Bancel has argued that Moderna doesn’t use Acuitas’ delivery system for its new drugs, and was developing its own delivery system, as well as licensing another from Merck (MRK).
As of April 13, 2017, the lawsuit was still ongoing and the Court of Appeal for British Columbia denied an attempt by Acuitas to appeal the original injunction. It’s not clear how much, if at all, this affects Moderna. Nor is it clear why Moderna sublicensed the tech from Acuitus rather than from Arbutus.
Anna Durbin, a professor of international health at the Johns Hopkins Bloomberg School of Medicine, told CNBC, “People are pretty excited about the potential for mRNA vaccines. But right now we don’t have the human data to see if they’re going to live up to their potential.”
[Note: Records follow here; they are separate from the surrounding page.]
Lemma follows_loop {L : ServiceLaws V} fuel : ∀ a w0 n m w m' w', enough_memory granted → follows a w0 m w →
  drive_loop granted fuel n m w = Answer (m', w') → follows a w0 m' w'.
Proof using.
  induction fuel as [|fuel IH]; intros a w0 n m w m' w' Hmem Hf; cbn [drive_loop]; [done|].
  destruct (drive_step granted n m w) as [[[[stop n1] m1] w1]| |] eqn:E; [|done..]. rewrite answered.
  pose proof (follows_step _ _ _ _ _ _ _ _ _ Hmem Hf E) as Hf1. destruct stop; [by intros [= <- <-]|]. by apply IH.
Qed.

Lemma follows_events {L : ServiceLaws V} k fuel n : ∀ a w0 m w m' w', enough_memory granted → follows a w0 m w →
  event_loop granted k fuel n m w = Answer (m', w') → follows a w0 m' w'.
Proof using.
  induction k as [|k IH]; intros a w0 m w m' w' Hmem Hf; cbn [event_loop]; [by intros [= <- <-]|].
  assert (∀ r, drive_machine granted fuel n m w ≫= (λ '(m, w), event_loop granted k fuel n m w) = r → r = Answer (m', w') → follows a w0 m' w') as Hgo.
  { intros r <-. destruct (drive_machine granted fuel n m w) as [[m1 w1]| |] eqn:E; [|done..]. rewrite answered.
    apply IH; [done|]. by eapply follows_loop. }
  destruct (state (m_conn m)); try exact (Hgo _ eq_refl). by intros [= <- <-].
Qed.

(** A session uses bytes, and gets no others. *)
Lemma astep_shorter a a' : astep a a' → (length (s_in a') ≤ length (s_in a))%nat.
Proof using.
  assert (∀ a r, no_item a = Answer r → s_in r = s_in a) as Hn.
  { intros b r. unfold no_item. destruct (_ =? _); [by intros [= <-]|]. destruct (svc_remove _ _); [|done..]. by intros [= <-]. }
  assert (∀ a r, released a = Answer r → s_in r = s_in a) as Hr.
  { intros b r. unfold released. destruct (no_item b) as [b1| |] eqn:E; [|done..]. rewrite answered. destruct (svc_release _); [|done..].
    intros [= <-]. cbn. exact (Hn b b1 E). }
  unfold astep, next. destruct (state (s_conn a)); try done.
  - destruct (no_item a) as [b| |] eqn:E; [|done..]. rewrite answered. intros [= <-]. cbn. rewrite (Hn a b E). lia.
  - destruct (find_nl _) as [i|]; [|done]. cbn [mbind option_bind]. destruct (svc_line _ _ _) as [[[c ps] v]| |]; [|done..].
    rewrite answered. intros [= <-]. cbn [s_in]. rewrite length_drop. lia.
  - intros [= <-]; cbn; lia.
  - destruct (rlbytes (s_conn a) =? 0).
    { destruct (svc_complete _ _) as [[c v]| |]; [|done..]. rewrite answered. intros [= <-]; cbn; lia. }
    destruct (rlbytes (s_conn a) <? 0); [intros [= <-]; cbn; lia|]. destruct (s_in a); [done|]. intros [= <-]. cbn. lia.
  - destruct (sbytes (s_conn a) <=? 0); [intros [= <-]; cbn; lia|]. destruct (s_in a); [done|]. intros [= <-]. cbn. lia.
  - destruct (released a) as [b| |] eqn:E; [|done..]. rewrite answered. intros [= <-]. cbn. rewrite (Hr a b E). lia.
  - destruct (released a) as [b| |] eqn:E; [|done..]. rewrite answered. intros [= <-]. cbn. rewrite (Hr a b E). lia.
Qed.

Lemma short_session a a' : (length (s_in a) ≤ 1024)%nat → rtc astep a a' → ¬ too_long_line a'.
Proof using.
  intros Hl Hs. assert (length (s_in a') ≤ length (s_in a))%nat as H.
  { induction Hs as [|a b a' Hab _ IH]; [lia|]. pose proof (astep_shorter a b Hab). specialize (IH ltac:(lia)). lia. }
  intros (_ & ? & _). lia.
Qed.

(** A session that is at rest has nothing left to send. *)
Lemma at_rest m w : next (session_of m w) = None →
  session_of m w = mkSession (norm (m_conn m)) (window m ++ incoming (reads w)) (ritem m) (m_svc m) (sent w).
Proof using.
  intros H. apply session_silent. unfold next in H. cbn [s_conn session_of] in H. split; intros Hst; rewrite norm_same, Hst in H; by rewrite ?Hst.
Qed.

Lemma follows_start m w : machine_ok m → roomy w → follows (session_of m w) w m w.
Proof using. intros Hm Hr. split; [done|done|done|left; apply rtc_refl]. Qed.
End Session.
Which is why, despite an apparent high amount of enthusiasm by some private investors, the industry in general is far more cautious about Moderna and mRNA-based vaccines and therapeutics. “We had a similar sense of excitement and possibility with DNA vaccines that haven’t quite panned out the way we hoped,” Durbin told CNBC. “People will be very interested in these Zika vaccine results.”
Although Moderna has a lengthy list of ongoing programs in development, the majority of them are vaccines utilizing the mRNA technology, including vaccines for influenza A, Chikungunya virus, Zika virus, cytomegalovirus (CMV), Human Metapneumovirus (HMPV) and Parainfluenza virus (PIV3), and with Merck, an mRNA-based personalized cancer virus.